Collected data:
—————

(* ===== verification/Trends.v ===== *)
(** * Trends across runs

    [_cross_session_trends] and [_live_preview] of [control_plane/run_api.py]:
    the latest host metrics of the ended runs, grouped by environment, server
    and metric, with the state each group is reported in. *)
From S2P Require Import Prelude Effects Collections PyFloat PyData RunModel.

Open Scope Z_scope.

Definition CROSS_SESSION_METRIC_NAMES : list string := ["active_tasks"; "memory_rss_bytes"].
Definition CROSS_SESSION_MIN_SAMPLES : Z := 3.

Inductive CrossSessionTrendState := insufficient | stable | increasing.
#[export] Instance CrossSessionTrendState_eq_dec : EqDecision CrossSessionTrendState.
Proof. solve_decision. Defined.

Record CrossSessionTrendPoint := MkPoint {
  point_run_id : string; point_started_at : instant; point_value : float }.

#[export] Instance EnvironmentProfile_eq_dec : EqDecision EnvironmentProfile.
Proof. solve_decision. Defined.

Definition profile_text (p : EnvironmentProfile) : string :=
  match p with
  | env_local => "local" | env_dev => "dev" | env_demo => "demo"
  | env_integration => "integration" | env_staging => "staging"
  end.

(** The profile, the server alias and the metric name. *)
Definition trend_key : Type := EnvironmentProfile * string * string.

Record CrossSessionTrendResponse := MkTrend {
  trend_of : trend_key; trend_state : CrossSessionTrendState; trend_sample_count : Z;
  trend_first_value : float; trend_latest_value : float; trend_total_delta : float;
  trend_points : list CrossSessionTrendPoint }.

(** What one run adds to the groups, in order. *)
Definition run_points (run : StoredRun) : list (trend_key * CrossSessionTrendPoint) :=
  if negb (bool_decide (status run ∈ ["completed"; "failed"])) then []
  else match ended_at run, server_alias (environment run) with
       | Some _, Some server_alias =>
           let latest_metrics := dict_of_list (map (fun m => (metric_name m, m)) (latest_host_metrics run)) in
           omap (fun metric_name =>
             (fun metric => ((environment_profile (environment run), server_alias, metric_name),
                             MkPoint (run_id run) (started_at run) (metric_value metric)))
               <$> dict_get metric_name latest_metrics) CROSS_SESSION_METRIC_NAMES
       | _, _ => []
       end.

(** [all(current >= previous for previous, current in pairwise(values))]. *)
Fixpoint never_falls (values : list float) : bool :=
  match values with
  | previous :: ((current :: _) as rest) => fleb previous current && never_falls rest
  | _ => true
  end.

(** [key=lambda item: item[0]]. *)
Definition trend_key_leb (a b : trend_key) : bool :=
  let by_metric (a b : trend_key) := str_leb a.2 b.2 in
  let by_alias (a b : trend_key) := str_leb a.1.2 b.1.2 in
  let by_profile (a b : trend_key) := str_leb (profile_text a.1.1) (profile_text b.1.1) in
  lexicographic by_profile (lexicographic by_alias by_metric) a b.

Definition trend_of_group (group : trend_key * list CrossSessionTrendPoint) : result CrossSessionTrendResponse :=
  let '(key, points) := group in
  let values := map point_value points in
  match last values, head values with
  | Some latest, Some first =>
      let total_delta := fsub latest first in
      let state := if len points <? CROSS_SESSION_MIN_SAMPLES then insufficient
                   else if fltb fzero total_delta && never_falls values then increasing else stable in
      Ok (MkTrend key state (len points) first latest total_delta points)
  | _, _ => Raise IndexError "list index out of range"
  end.

(** The groups in the order their keys appear, and sorted by key. *)
Definition trend_groups (runs : list StoredRun) : list (trend_key * list CrossSessionTrendPoint) :=
  map (fun g => (g.1, map snd g.2)) (group_by fst (concat (map run_points runs))).

(** [runs] is [repository.list_all()]. *)
Definition _cross_session_trends (runs : list StoredRun) : result (list CrossSessionTrendResponse) :=
  mapM_res trend_of_group (sorted_by (fun a b => trend_key_leb a.1 b.1) (trend_groups runs)).

(** [recent] is [repository.list_recent()]. *)
Definition _live_preview (recent : list StoredRun) : result (list LiveRunStatus) := mapM_res to_live_status recent.
Definition list_runs (recent : list StoredRun) : list RunSummary := map to_summary recent.

(** ** Lemmas *)

Lemma trend_key_preorder : preorder_on (fun _ => True) trend_key_leb.
Proof.
  assert (forall f : trend_key -> string, preorder_on (fun _ => True) (fun a b => str_leb (f a) (f b))) as Hp.
  { intros f. split; intros *; intros; [apply str_leb_total|by eapply str_leb_trans]. }
  unfold trend_key_leb.
  apply (lexicographic_preorder _ _ _ (Hp (fun k => profile_text k.1.1))).
  apply (lexicographic_preorder _ _ _ (Hp (fun k => k.1.2)) (Hp snd)).
Qed.

Lemma trend_key_antisym a b : trend_key_leb a b = true -> trend_key_leb b a = true -> a = b.
Proof.
  destruct a as [[p s] m], b as [[p' s'] m']. unfold trend_key_leb, lexicographic. cbn [fst snd].
  destruct (str_leb (profile_text p) (profile_text p')) eqn:E1, (str_leb (profile_text p') (profile_text p)) eqn:E2; try done.
  destruct (str_leb s s') eqn:E3, (str_leb s' s) eqn:E4; try done. cbn [andb negb]. intros E5 E6.
  pose proof (str_leb_antisym _ _ E1 E2) as Hp. rewrite (str_leb_antisym _ _ E3 E4), (str_leb_antisym _ _ E5 E6).
  by destruct p, p'.
Qed.

Lemma trend_of_group_ok key points : points <> [] -> exists t, trend_of_group (key, points) = Ok t.
Proof.
  intros Hne. unfold trend_of_group. destruct (map point_value points) as [|v values] eqn:E using rev_ind.
  - by destruct points.
  - rewrite last_snoc. destruct values; cbn [app head]; by eexists.
Qed.

(** The points of the ended runs that belong to a key, in the order of the runs. *)
Definition points_of (runs : list StoredRun) (key : trend_key) : list CrossSessionTrendPoint :=
  map snd (filterb (fun kp => bool_decide (kp.1 = key)) (concat (map run_points runs))).

Lemma trend_groups_elem runs key points : (key, points) ∈ trend_groups runs ->
  points = points_of runs key /\ points <> [].
Proof.
  unfold trend_groups. intros ([k g] & [= -> ->] & Hg)%list_elem_of_fmap. cbn [fst snd].
  pose proof (group_by_nonempty _ _ _ _ Hg) as Hne. apply group_by_elem in Hg as ->.
  split; [done|]. unfold points_of. intros E. apply Hne. by apply map_eq_nil in E.
Qed.

Lemma trend_groups_keys runs : map fst (trend_groups runs) = dict_keys (group_by fst (concat (map run_points runs))).
Proof. unfold trend_groups, dict_keys. rewrite map_map. done. Qed.

Lemma trend_state_spec key points t : trend_of_group (key, points) = Ok t ->
  trend_of t = key /\ trend_points t = points /\ trend_sample_count t = len points
  /\ Some (trend_first_value t) = point_value <$> head points
  /\ Some (trend_latest_value t) = point_value <$> last points
  /\ trend_total_delta t = fsub (trend_latest_value t) (trend_first_value t)
  /\ (trend_state t = insufficient <-> len points < 3)
  /\ (trend_state t = increasing <-> 3 <= len points /\ fltb fzero (trend_total_delta t) = true
                                     /\ never_falls (map point_value points) = true).
Proof.
  unfold trend_of_group. pose proof (fmap_last point_value points) as El. change (point_value <$> points) with (map point_value points) in El.
  assert (head (map point_value points) = point_value <$> head points) as -> by (by destruct points). rewrite El.
  destruct (last points) as [latest|], (head points) as [first|]; cbn [fmap option_fmap option_map]; try done.
  intros E. injection E as <-. cbn [trend_of trend_points trend_sample_count trend_first_value trend_latest_value trend_total_delta trend_state].
  unfold CROSS_SESSION_MIN_SAMPLES. split_and!; try done.
  - destruct (len points <? 3) eqn:Hl; [split; intros; [lia|done]|].
    destruct (_ && _); split; intros; first [done|lia].
  - destruct (len points <? 3) eqn:Hl; [split; [done|intros (? & _); lia]|].
    destruct (fltb _ _), (never_falls _); cbn [andb]; split; try done; intros; try (split_and!; [lia|done..]); naive_solver.
Qed.

Lemma never_falls_sorted values : never_falls values = true <-> Sorted.Sorted (fun a b => fleb a b = true) values.
Proof.
  induction values as [|a [|b values] IH]; cbn [never_falls].
  - split; [constructor|done].
  - split; [by repeat constructor|done].
  - rewrite andb_true_iff, IH. split.
    + intros [Hab Hs]. constructor; [done|]. by constructor.
    + intros Hs. inversion Hs as [|? ? Hs' Hd]; subst. by inversion Hd.
Qed.

(** The metric a run has for a name, by its latest host metrics. *)
Lemma latest_by_name run name :
  dict_get name (dict_of_list (map (fun m => (metric_name m, m)) (latest_host_metrics run)))
  = latest_named name (metrics run).
Proof.
  destruct (latest_host_metrics_latest run) as (Hin & _ & _ & Hnd & _). cbv zeta in *.
  destruct (dict_get name _) as [m|] eqn:Hd.
  - apply dict_of_list_elem, list_elem_of_fmap in Hd as (m' & [= -> ->] & Hm). symmetry. by apply Hin.
  - destruct (latest_named name (metrics run)) as [m|] eqn:Hl; [exfalso|done].
    pose proof (latest_named_some _ _ _ Hl) as (_ & _ & Hm & _). rewrite <- Hm in Hl. apply Hin in Hl.
    apply dict_get_None in Hd. apply Hd, dict_of_list_keys. rewrite <- list_fmap_compose.
    apply list_elem_of_fmap. exists m. by rewrite <- Hm.
Qed.

(** A run adds a point to a group exactly when it has ended, its server has an
    alias and its metrics have the group's name. *)
Lemma run_points_elem run key p : (key, p) ∈ run_points run <->
  status run ∈ ["completed"; "failed"] /\ is_Some (ended_at run)
  /\ key.1.1 = environment_profile (environment run) /\ Some key.1.2 = server_alias (environment run)
  /\ key.2 ∈ CROSS_SESSION_METRIC_NAMES
  /\ exists m, latest_named key.2 (metrics run) = Some m
     /\ p = MkPoint (run_id run) (started_at run) (metric_value m).
Proof.
  unfold run_points. destruct (bool_decide_reflect (status run ∈ ["completed"; "failed"])) as [Hs|Hs]; cbn [negb];
    [|split; [set_solver|by intros [? _]]].
  destruct (ended_at run) as [ended|]; [|split; [set_solver|by intros (_ & [? [=]] & _)]].
  destruct (server_alias (environment run)) as [alias|]; [|split; [set_solver|by intros (_ & _ & _ & [=] & _)]].
  rewrite list_elem_of_omap. split.
  - intros (name & Hn & Hd). rewrite latest_by_name in Hd.
    apply fmap_Some in Hd as (m & Hm & [= -> ->]). cbn [fst snd]. split_and!; eauto.
  - destruct key as [[profile alias'] name]. cbn [fst snd]. intros (_ & _ & -> & [= ->] & Hn & m & Hm & ->).
    exists name. split; [done|]. by rewrite latest_by_name, Hm.
Qed.

(** The trends report every group once, in the order of the keys, and
    nothing is lost: the points of a group are exactly the latest values of
    its metric in the ended runs of its environment and server, in the order
    of the runs, and every such value is in a group.  A group is insufficient
    with fewer than three runs, and increasing exactly when, with three or
    more, no value is below the one before it and the last is above the
    first.  Reporting never raises. *)
Theorem trends_partition_the_points runs : exists trends,
  _cross_session_trends runs = Ok trends
  /\ NoDup (map trend_of trends) /\ Sorted.StronglySorted trend_key_leb (map trend_of trends)
  /\ Forall (fun t => trend_points t = points_of runs (trend_of t) /\ trend_points t <> []
       /\ trend_sample_count t = len (trend_points t)
       /\ (trend_state t = insufficient <-> len (trend_points t) < 3)
       /\ (trend_state t = increasing <-> 3 <= len (trend_points t) /\ fltb fzero (trend_total_delta t) = true
             /\ Sorted.Sorted (fun a b => fleb a b = true) (map point_value (trend_points t)))) trends
  /\ (forall run key p, run ∈ runs -> (key, p) ∈ run_points run -> exists t, t ∈ trends /\ trend_of t = key /\ p ∈ trend_points t).
Proof.
  set (le := fun a b : trend_key * list CrossSessionTrendPoint => trend_key_leb a.1 b.1).
  set (groups := sorted_by le (trend_groups runs)).
  assert (exists trends, Forall2 (fun g t => trend_of_group g = Ok t) groups trends) as [trends Ht].
  { assert (Forall (fun g => exists t, trend_of_group g = Ok t) groups) as Hg.
    { apply Forall_forall. intros [key points] Hin. unfold groups in Hin.
      rewrite elem_of_sorted_by in Hin. apply trend_of_group_ok, (trend_groups_elem _ _ _ Hin). }
    induction Hg as [|g gs [t Hg] _ [ts IH]]; [by exists []|]. exists (t :: ts). by constructor. }
  assert (map trend_of trends = map fst groups) as Hkeys.
  { clear -Ht. induction Ht as [|[k ps] t gs ts Hg _ IH]; [done|]. cbn [map]. rewrite IH.
    by apply trend_state_spec in Hg as [-> _]. }
  exists trends. split; [by apply mapM_res_ok|]. rewrite Hkeys. split_and!.
  - unfold groups. rewrite (sorted_by_perm le (trend_groups runs)), trend_groups_keys. apply group_by_NoDup.
  - assert (Sorted.StronglySorted le groups) as Hs.
    { apply (sorted_by_preorder (fun _ => True)); [|by apply Forall_forall].
      destruct trend_key_preorder as [Htot Htr]. split; intros *; unfold le; intros; [by apply Htot|by eapply Htr]. }
    clear -Hs. induction Hs as [|g gs _ IH Hg]; cbn [map]; constructor; [done|].
    apply Forall_forall. intros k (g' & -> & Hin)%list_elem_of_fmap. rewrite Forall_forall in Hg. exact (Hg _ Hin).
  - assert (Forall (fun g => g.2 = points_of runs g.1 /\ g.2 <> []) groups) as Hg
      by (apply Forall_forall; intros [key points] Hin; unfold groups in Hin; rewrite elem_of_sorted_by in Hin;
          by apply trend_groups_elem in Hin).
    clear -Ht Hg. induction Ht as [|[k ps] t gs ts Hgt _ IH]; [constructor|]. apply Forall_cons in Hg as [[Hp Hne] Hg].
    constructor; [|by apply IH]. cbn [fst snd] in *.
    apply trend_state_spec in Hgt as (-> & -> & Hc & _ & _ & _ & Hi & Hinc). rewrite never_falls_sorted in Hinc. done.
  - intros run key p Hrun Hp. assert ((key, p) ∈ concat (map run_points runs)) as Hin.
    { rewrite list_elem_of_In. apply in_concat. exists (run_points run). rewrite <- !list_elem_of_In. split; [|done].
      apply list_elem_of_fmap. by exists run. }
    destruct (group_by_covers fst _ _ Hin) as (g & Hg & Hpg). cbn [fst] in Hg.
    assert ((key, map snd g) ∈ groups) as Hgr.
    { apply elem_of_sorted_by. unfold trend_groups. apply list_elem_of_fmap. by exists (key, g). }
    apply list_elem_of_lookup in Hgr as [i Hi]. destruct (Forall2_lookup_l _ _ _ _ _ Ht Hi) as (t & Hti & Hgt).
    exists t. split; [by eapply list_elem_of_lookup_2|]. apply trend_state_spec in Hgt as (-> & -> & _). split; [done|].
    apply list_elem_of_fmap. by exists (key, p).
Qed.

(** Three ended runs of one server with a growing number of tasks, a running
    one, and a run of another server. *)
Definition trend_run (id status_ alias : string) (started : instant) (tasks : float) : StoredRun :=
  MkStoredRun id "hash" None "" "fake" "asterisk" status_ started
    (if String.eqb status_ "running" then None else Some (started + 1)) [] [] []
    [MkMetric None "active_tasks" fzero started; MkMetric None "active_tasks" tasks (started + 1)]
    None [] [] [] []
    (MkEnvironment env_demo (Some alias) None None None None [] [] None []) [].

Example increasing_trend :
  (trends ← _cross_session_trends
     [trend_run "a" "completed" "host-b" 1 (fz 2); trend_run "b" "failed" "host-b" 2 (fz 2);
      trend_run "x" "running" "host-b" 3 (fz 1); trend_run "c" "completed" "host-a" 4 (fz 9);
      trend_run "d" "completed" "host-b" 5 (fz 3)];
   Ok (map (fun t => (trend_of t, trend_state t, map point_run_id (trend_points t))) trends))
  = Ok [((env_demo, "host-a", "active_tasks"), insufficient, ["c"]);
        ((env_demo, "host-b", "active_tasks"), increasing, ["a"; "b"; "d"])].
Proof. vm_compute. reflexivity. Qed.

—————

What is being asked:
What you give back must be the stretch above, starting at the line with "by destruct p, p'." and ending at the line with "split; [done|]. unfold", copied exactly.

Written answer:
  by destruct p, p'.
Qed.

Lemma trend_of_group_ok key points : points <> [] -> exists t, trend_of_group (key, points) = Ok t.
Proof.
  intros Hne. unfold trend_of_group. destruct (map point_value points) as [|v values] eqn:E using rev_ind.
  - by destruct points.
  - rewrite last_snoc. destruct values; cbn [app head]; by eexists.
Qed.

(** The points of the ended runs that belong to a key, in the order of the runs. *)
Definition points_of (runs : list StoredRun) (key : trend_key) : list CrossSessionTrendPoint :=
  map snd (filterb (fun kp => bool_decide (kp.1 = key)) (concat (map run_points runs))).

Lemma trend_groups_elem runs key points : (key, points) ∈ trend_groups runs ->
  points = points_of runs key /\ points <> [].
Proof.
  unfold trend_groups. intros ([k g] & [= -> ->] & Hg)%list_elem_of_fmap. cbn [fst snd].
  pose proof (group_by_nonempty _ _ _ _ Hg) as Hne. apply group_by_elem in Hg as ->.
  split; [done|]. unfold points_of. intros E. apply Hne. by apply map_eq_nil in E.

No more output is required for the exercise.